Vente forcée matériel-logiciel : quand l'exercice d'un droit relève de l'exploit individuel, les règles doivent changer
En décembre 2020, le « tribunal ordinaire » de Monza, en Italie, a confirmé le droit de se faire rembourser le coût de la licence de Microsoft Windows sur l'ordinateur dont on a fait l'acquisition, et a condamné Lenovo à payer 20 000 € de dommages et intérêts au demandeur, Luca Bonissi, pour procédure abusive. Une belle victoire, à l'issue d'un périple judiciaire courageux, par un militant du logiciel libre, et une démonstration manifeste de la nécessité de lutter avec détermination contre les pratiques de vente forcée matériel-logiciel et de faire évoluer les règles du jeu.
Refusant de payer pour la licence du système d'exploitation Windows de Microsoft pré-installé sur l'ordinateur de la marque Lenovo qu'il a acheté en mars 2018, et dont il ne voulait pas, Luca Bonissi a demandé le remboursement de cette licence auprès du constructeur. Face aux refus répétés de Lenovo, il a entrepris une procédure judiciaire qui s'est conclue, suite à un appel de l'entreprise, par la reconnaissance par le juge du droit au remboursement de la licence et par la condamnation de Lenovo pour procédure abusive 1.
L'issue du procès est bien sûr une belle victoire d'un militant libriste déterminé à faire valoir son droit au remboursement de la licence d'un logiciel privateur2. Elle est aussi la reconnaissance importante de l'asymétrie des forces et des pratiques déloyales et agressives d'un constructeur comme Lenovo qui n'hésite pas à sortir la grosse artillerie juridique pour décourager ses clients à exercer leur droit. Une situation malheureusement confortée en 2016 par la Cour de Justice de l'Union européenne qui avait consacré les racketiciels, obligeant les personnes à faire face à ces procédures très lourdes. Combien de personnes iraient au bout de cette démarche pour se faire rembourser une licence de quelques dizaines d'euros ?3 Quand l'exercice d'un droit relève de l'exploit individuel, peut-on vraiment se satisfaire du statu quo ?

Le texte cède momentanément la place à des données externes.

(* ===== verification/Concurrency.v ===== *)
(** * Interleavings: locks, marks and what they exclude

    The phases of the file [Discipline] as ghost state of the running system:
    every lock in the table is held by exactly one goroutine, and marks, writes
    and acknowledgements balance.  From it: mutual exclusion of deliveries,
    absence of deadlock, at most one unacknowledged copy per connection. *)
From stdpp Require Import base numbers list gmap strings relations.
From S2P Require Import Prelude GoStd GoTime Topics Json Const Message Storage History Config.
From S2P Require Import Client Http RateLimit Authorizer Prog Engine Server System Logic.
From S2P Require Import Programs Registry Invariants Causes Discipline.

#[local] Open Scope Z_scope.

(** ** Counting events *)

Section count.
Context `{UuidLib}.

(** The number of events of [tr] that satisfy [P]. *)
Definition count (P : event → Prop) `{!∀ e, Decision (P e)} (tr : list event) : nat :=
  length (filter P tr).

Definition is_mark (c : cid) (id : uuid) (e : event) : Prop :=
  match e with EvMark c' id' _ => c' = c ∧ id' = id | _ => False end.
Definition is_take (c : cid) (id : uuid) (e : event) : Prop :=
  match e with EvTake c' id' _ => c' = c ∧ id' = id | _ => False end.
Definition is_clear (c : cid) (id : uuid) (e : event) : Prop :=
  match e with EvClear c' id' => c' = c ∧ id' = id | _ => False end.
(** A frame of the message [id] that went out to [c]. *)
Definition is_delivery (c : cid) (id : uuid) (e : event) : Prop :=
  match e with
  | EvWrite c' data None => c' = c ∧ frame_id data = Some (uuid_String id)
  | _ => False
  end.
(* ===== verification/Simulate.v ===== *)
(** * Executing the gateway

    The transition system of the file [System] as a function: a schedule is a
    list of choices, [drive] performs those that are possible and skips the
    others.  A small scenario (a subscriber connects, a message is posted,
    delivered and acknowledged) is run by evaluation; the theorems about all
    runs are instantiated on it. *)
From stdpp Require Import base numbers list gmap strings relations.
From S2P Require Import Prelude GoStd GoTime Topics Json Const Message Storage MemoryStorage.
From S2P Require Import History Config Client Http RateLimit Authorizer Prog Engine Server.
From S2P Require Import System.

#[local] Open Scope Z_scope.
#[local] Open Scope prog_scope.

(** ** A scheduler *)

Inductive choice :=
| CAct (i : nat)
| CWorker
| CGo (ins : list input) (ws : list wakeup)
| CRequest (r : Request)
| CNotification (key : string)
| CStop.

Section drive.
Context {S : Type} `{!Storage S, UuidLib, TimeText, JsonText, Env}.
Context (cfg : Config) (SplitHostPort : string → result string).

#[global] Instance enabled_dec {X : Set} (o : op X) (g : Goctopus S) : Decision (enabled o g).
Proof. destruct o; simpl; apply _. Defined.

(** The program a [go] statement starts, on the given input. *)
Definition start_of (g : Goctopus S) (r : goroutine) (ins : list input) (ws : list wakeup)
  : option (prog op unit) :=
  match r with
  | GTask t => Some (run_task cfg t)
  | GReadLoop c => (λ cl, readLoop cfg c (c_compress cl) ins) <$> g_clients g !! c
  | GPingLoop c => Some (pingLoop c ws)
  end.

Definition step_by (s : sys (S:=S)) (ch : choice) : sys (S:=S) :=
  let '(Sys g ts tr) := s in
  match ch with
  | CAct i =>
    match ts !! i with
    | None => s
    | Some (Thread _ (Ret tt)) => Sys g (take i ts ++ drop (1 + i)%nat ts) tr
    | Some (Thread w (Vis o k)) =>
      if decide (enabled o g) then
        let '(g', x) := exec cfg o g in
        Sys g' (<[i := Thread w (k x)]> ts) (tr ++ event_of o x)
      else s
    end
  | CWorker =>
    match g_work g with
    | [] =>
      if decide (g_cancelled g = true ∧ busy_workers ts < g_workers g) then
        Sys (set_workers g (g_workers g - 1)) ts tr
      else s
    | t :: work =>
      if decide (busy_workers ts < g_workers g) then
        Sys (set_work g work (g_spawned g)) (ts ++ [Thread true (run_task cfg t)]) tr
      else s
    end
  | CGo ins ws =>
    match g_spawned g with
    | [] => s
    | r :: rs =>
      match start_of g r ins ws with
      | None => s
      | Some p => Sys (set_work g (g_work g) rs) (ts ++ [Thread false p]) tr
      end
    end
  | CRequest r =>
    Sys g (ts ++ [Thread false (ServeHTTP cfg SplitHostPort r ;; Ret tt)]) (tr ++ [EvRequest r])
  | CNotification key => Sys g (ts ++ [Thread false (on_notification key)]) tr
  | CStop => Sys g (ts ++ [Thread false Stop]) tr
  end.

Definition drive (s : sys (S:=S)) (l : list choice) : sys (S:=S) := fold_left step_by l s.

Lemma start_of_starts g r ins ws p : start_of g r ins ws = Some p → starts cfg g r p.
Proof.
  destruct r as [t|c|c]; simpl.
  - intros [= <-]. constructor.
  - intros (cl & Hc & ->)%fmap_Some. by constructor.
  - intros [= <-]. constructor.
Qed.

Lemma step_by_sound s ch : rtc (step cfg SplitHostPort) s (step_by s ch).
Proof.
  destruct s as [g ts tr], ch as [i| |ins ws|r|key|]; simpl; try (apply rtc_once; constructor).
  - destruct (ts !! i) as [[w [[]|X o k]]|] eqn:Hi; [| |done].
    + apply rtc_once. rewrite <-(take_drop_middle ts i _ Hi) at 1. constructor.
    + destruct (decide (enabled o g)); [|done]. destruct (exec cfg o g) as [g' x] eqn:He.
      apply rtc_once. by econstructor.
  - destruct (g_work g) as [|t work] eqn:Hw.
    { case_decide as Hd; [|done]. destruct Hd. apply rtc_once. by constructor. }
    destruct (decide (busy_workers ts < g_workers g)); [|done]. apply rtc_once. by constructor.
  - destruct (g_spawned g) as [|r rs] eqn:Hr; [done|].
    destruct (start_of g r ins ws) as [p|] eqn:Hp; [|done]. apply rtc_once.
    apply (step_go _ _ g ts tr [] r rs); [done|by eapply start_of_starts].
Qed.

Lemma drive_by_steps s l : rtc (step cfg SplitHostPort) s (drive s l).
Proof.
  revert s. induction l as [|ch l IH]; intros s; [done|]. etrans; [apply step_by_sound|apply IH].
Qed.

Lemma drive_reachable engines s l :
  reachable cfg SplitHostPort engines s → reachable cfg SplitHostPort engines (drive s l).
Proof.
  intros (s0 & Hinit & Hs). exists s0. split; [done|]. etrans; [exact Hs|apply drive_by_steps].
Qed.
End drive.

(** ** A scenario *)

Module Demo.

(** Identifiers written as their sixteen bytes. *)
Definition Parse (s : string) : option uuid :=
  (if bool_decide (String.length s = 16%nat) as b
     return (Is_true b → uuid) → option uuid
   then λ f, Some (f I) else λ _, None) (λ H, exist _ s H).

#[export] Instance demo_uuid : UuidLib := {| uuid_Parse := Parse; uuid_String := proj1_sig |}.

#[export] Instance demo_uuid_inj : Inj (=) (=) (uuid_String).
Proof. intros x y Hxy. by apply dsig_eq. Qed.

#[export] Instance demo_time : TimeText := λ _, "1970-01-01T00:00:00Z".

(** The documents of the scenarios. *)
Definition post_both_body : string := "{'keys':['a.x','a.y'],'value':1}".
Definition post_body : string := "{'key':'a.b','value':1}".
Definition ack_body : string := "{'id':'0123456789abcdef'}".

#[export] Instance demo_json : JsonText := λ s,
  if decide (s = post_body) then Some (JObj [("key", JStr "a.b"); ("value", JNum (f64_of_Z 1))])
  else if decide (s = post_both_body)
    then Some (JObj [("keys", JArr [JStr "a.x"; JStr "a.y"]); ("value", JNum (f64_of_Z 1))])
  else if decide (s = ack_body) then Some (JObj [("id", JStr "0123456789abcdef")])
  else None.

Definition mid : uuid := exist _ "0123456789abcdef" I.

(** A clock that ticks once a second, a network that works. *)
#[export] Instance demo_env : Env := {|
  env_clock := λ n, 1000000 * Second + Z.of_nat n * Second;
  env_range := λ _ X, elements X;
  env_net := λ _, true;
  env_uuid := λ _, Ok mid;
  env_auth := λ _, Err (Error "no backend");
  env_upgrade := λ _, Ok false;
  env_url := λ _, None;
  env_version := "dev";
  env_commit := "none";
  env_go := "go1.22";
  |}.

Lemma demo_clock_mono n : env_clock n ≤ env_clock (S n).
Proof. unfold env_clock, demo_env. change Second with 1000000000. lia. Qed.

Definition SplitHostPort (_ : string) : result string := Ok "127.0.0.1".

(** Two workers, a storage engine, the dummy authorizer under [a.*]; the backend
    API open or closed, and a limit on messages. *)
Definition cfg_on (engine : string) (open : bool) (limit : Z) : Config := {|
  Host := "0.0.0.0"; Port := "7890"; Workers := 2; DefaultExpire := "1h"; Verbose := false;
  LogJSON := false; Login := ""; Password := ""; InsecureNoAuth := open;
  StorageEngine := engine; AuthorizerEngine := "dummy"; AuthURL := "a.*"; AuthTimeout := 0;
  AuthCacheTTL := 0; RedisURL := ""; RedisKeyTTL := 0; SweepInterval := Second;
  PingInterval := Second; ReadTimeout := Second; WriteTimeout := Second; HistorySize := 0;
  HistoryTTL := 0; ReconcileInterval := 0; MaxMessageBytes := limit; RateLimit := f64_of_Z 0;
  RateBurst := 1; TrustProxyHeaders := false; TLSCert := ""; TLSKey := "";
  Compression := false; AllowedOrigins := [] |}.

Definition cfg_with (open : bool) (limit : Z) : Config := cfg_on "memory" open limit.

Definition cfg : Config := cfg_with true 1048576.

Definition engines : string → option (Config → result MemoryStorage) :=
  Storages (λ _, Ok Memory.Init) (λ _, Err (Error "no server")).

Lemma engines_ok s0 : getStorage cfg engines = Returned s0 → st_ok s0.
Proof. intros [= <-]. apply Init_ok. Qed.

Definition request (meth path body : string) : Request :=
  MkRequest meth path [] [] None "127.0.0.1:1" body.

Definition ws_request : Request := request "GET" "/ws" "".
Definition post_request : Request := request "POST" "/" post_body.

Definition start : Goctopus MemoryStorage :=
  match Start cfg engines with
  | Returned g => g
  | Panicked => MkGoctopus ∅ ∅ ∅ ∅ 0%nat Memory.Init (Dummy []) None None (λ _, 0) 0 [] [] 8 false 0%nat
  end.

Definition s0 : sys (S:=MemoryStorage) :=
  Sys start [Thread false (sweepExpired cfg 0); Thread false (reconcileLoop cfg 0)] [].

Lemma s0_reachable : reachable cfg SplitHostPort engines s0.
Proof. exists s0. split; [|done]. exists start, 0%nat, 0%nat. by split. Qed.

(** The background loops end; a subscriber connects and its backlog is sent;
    its read loop starts; a message is posted and delivered; the read loop
    receives the acknowledgement, then the end of the connection. *)
Definition connect : list choice :=
  [CAct 0; CAct 0; CRequest ws_request] ++ replicate 10 (CAct 0) ++
  [CWorker] ++ replicate 10 (CAct 0).
Definition publish : list choice :=
  [CRequest post_request] ++ replicate 10 (CAct 0) ++ [CWorker] ++ replicate 20 (CAct 0).
Definition acknowledge : list choice :=
  [CGo [InMessage OpText ack_body None] []] ++ replicate 10 (CAct 0).

Definition delivered : sys (S:=MemoryStorage) :=
  drive cfg SplitHostPort s0 (connect ++ publish).
Definition acknowledged : sys (S:=MemoryStorage) :=
  drive cfg SplitHostPort s0 (connect ++ publish ++ acknowledge).

Lemma delivered_reachable : reachable cfg SplitHostPort engines delivered.
Proof. apply drive_reachable, s0_reachable. Qed.
Lemma acknowledged_reachable : reachable cfg SplitHostPort engines acknowledged.
Proof. apply drive_reachable, s0_reachable. Qed.

(** A message posted to two keys that one subscription matches. *)
Definition publish_both : list choice :=
  [CRequest (request "POST" "/" post_both_body)] ++ replicate 10 (CAct 0) ++
  [CWorker] ++ replicate 30 (CAct 0).

(** A notification of a key, and the flush it schedules. *)
Definition flush (key : string) : list choice :=
  [CNotification key; CAct 1; CAct 1; CWorker] ++ replicate 20 (CAct 1).

(** The read loop acknowledges, and waits for more. *)
Definition acknowledge_once : list choice :=
  [CGo [InMessage OpText ack_body None] []] ++ replicate 3 (CAct 0).

End Demo.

Ne nous y trompons pas, s'il est effectivement juste – légalement comme éthiquement – que toute personne puisse se faire rembourser la licence d'un logiciel pré-installé qu'elle ne souhaite pas, rien ne justifie que cette charge porte sur elle. Une situation d'autant plus inacceptable, tant de la part des constructeurs et des revendeurs que des pouvoirs publics qui tolèrent ces pratiques, qu'il existe des solutions simples et connues de longue date, comme un système de clef d'activation. L'April défend à ce titre « l'optionnalité » qui renverse cette charge sans interdire la pré-installation de logiciels : les logiciels sont en option (comme tout autre service) et les consommatrices et consommateurs peuvent décider de les acheter ou non avec la machine. Ceci entraîne, le cas échéant, un paiement supplémentaire pour les logiciels lors de l’achat.

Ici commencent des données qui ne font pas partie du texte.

(** C8: Nothing is stored that was not posted: a stored copy belongs to a
    message parsed from the body of an authorised POST, under one of its
    non-empty target keys; and no queue is cleared without an authorised
    DELETE of its key or of all keys. *)
Theorem writes_entitled s tr1 e tr2 :
  (∀ s0, getStorage cfg engines = Returned s0 → st_ok s0) →
  reachable s → s_trace s = tr1 ++ e :: tr2 →
  match e with
  | EvAdd key m _ => ∃ m0, posted cfg tr1 m0 ∧ key ∈ m_targets m0 ∧ key ≠ EMPTY_STR ∧
      m = with_Key m0 key
  | EvDeleteQueue key _ => clear_ok cfg tr1 key
  | _ => True
  end.
Proof.
  intros Hinit Hr Htr. destruct (every_split _ _ _ _ _ (reachable_causes s Hinit Hr) Htr) as [Hd _].
  destruct e; try exact I; [|exact Hd]. destruct Hd as (m0 & Hp & Hk & ->).
  exists m0. split_and!; [done|done| |done]. by apply elem_of_targets in Hk as [? _].
Qed.

(** C36: In every reachable state each registry entry is a connection
    registered under that key, no entry is empty, and the pattern set is
    exactly the registered keys with wildcards. *)
Theorem registry_sound s :
  (∀ s0, getStorage cfg engines = Returned s0 → st_ok s0) →
  reachable s →
  (∀ c k, c ∈ conns_at (g_Conns (s_g s)) k →
     ∃ keys, EvRegister c keys ∈ s_trace s ∧ k ∈ keys) ∧
  (∀ k, g_Conns (s_g s) !! k ≠ Some []) ∧
  (∀ p, p ∈ g_patterns (s_g s) ↔ hasWildcard p = true ∧ p ∈ dom (g_Conns (s_g s))).
Proof.
  intros Hinit Hr. destruct (reachable_accounted _ _ _ Hinit _ Hr) as [Hex _ _].
  split; [|apply (ex_registry _ _ _ _ Hex)].
  intros c k Hck. destruct (ex_conns _ _ _ _ Hex c k Hck) as (cl & Hcl & Hk).
  destruct (ex_client _ _ _ _ Hex c cl Hcl) as (_ & Hreg & _). eauto.
Qed.

(** ** The worker pool *)

Lemma queueCap_min : 256 ≤ queueCap cfg.
Proof. unfold queueCap. destruct (_ <? 256) eqn:Hc; lia. Qed.

Lemma exec_op_work_length {X : Set} (o : op X) (g : Goctopus S) :
  Z.of_nat (length (g_work g)) ≤ queueCap cfg →
  Z.of_nat (length (g_work (exec_op cfg o g).1)) ≤ queueCap cfg.
Proof. destruct o; exec_frame; intros Hl; try exact Hl. rewrite length_app. simpl. lia. Qed.

Lemma busy_workers_app ts1 ts2 :
  busy_workers (ts1 ++ ts2) = busy_workers ts1 + busy_workers ts2.
Proof. unfold busy_workers. rewrite filter_app, length_app. lia. Qed.

Lemma busy_workers_cons t ts :
  busy_workers (t :: ts) = (if t_worker t then 1 else 0) + busy_workers ts.
Proof.
  unfold busy_workers. rewrite filter_cons. destruct (t_worker t); simpl; lia.
Qed.

(** Actions let no worker return, and nothing takes the cancellation back. *)
Lemma exec_op_workers {X : Set} (o : op X) (g : Goctopus S) :
  g_workers (exec_op cfg o g).1 = g_workers g.
Proof. destruct o; exec_frame; done. Qed.

Lemma exec_op_cancelled {X : Set} (o : op X) (g : Goctopus S) :
  g_cancelled g = true → g_cancelled (exec_op cfg o g).1 = true.
Proof. destruct o; exec_frame; done. Qed.

(** The worker pool: workers only return once the context is cancelled. *)
Record pool_ok (s : sys (S:=S)) : Prop := {
  po_queue : Z.of_nat (length (g_work (s_g s))) ≤ queueCap cfg;
  po_busy : busy_workers (s_threads s) ≤ g_workers (s_g s);
  po_workers : g_workers (s_g s) ≤ Workers cfg;
  po_live : g_cancelled (s_g s) = true ∨ g_workers (s_g s) = Workers cfg;
}.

Les pouvoirs publics portent leur part de responsabilité de par leur complaisance face à ces pratiques. Imposer l'achat d'une licence logiciel avec un matériel informatique doit être reconnu pour ce que c'est : de la vente forcée. Contrairement à de la vente liée, dont le caractère déloyal s'apprécie au cas par cas, la vente forcée est réputée déloyale en toutes circonstances 4. Elle est donc interdite en tant que telle, ce qui allège considérablement la charge de la preuve en cas de recours. Une action politique globale, systémique, est indispensable pour lutter contre ces pratiques prédatrices. Il faut des règles claires – allant d'une juste qualification de la pratique à un droit à l'information effectif – ainsi que l'implication et les moyens donnés aux autorités de la concurrence et de protection des consommateurs et consommatrices.
Bravo à Luca Bonissi pour sa détermination à mener cette action courageuse, avec succès. Une belle victoire qui aura demandé plus de deux années de procédure. Si Lenovo dans les faits est à juste titre condamnée, les règles doivent changer. L'April reste mobilisée pour lutter contre les pratiques de vente forcée matériel-logiciel.
- 1. La FSFE, association allemande du logiciel libre, dont Luca Bonissi est membre et à qui il a reversé 15 000 € des 20 000 € perçus, relate l'historique de la démarche du militant sur son site (en anglais).
- 2. En 2014, la Cour de cassation italienne avait déjà validé ce droit à remboursement.
- 3. Relire le témoignage de Laurent Costy, administrateur de l'April, qui avait demandé le remboursement d'une licence Windows : « L’impossible combat contre la vente forcée ».
- 4. Voir l'article 5 de la directive 2005/29/CE, lu avec le point 29 de son annexe I.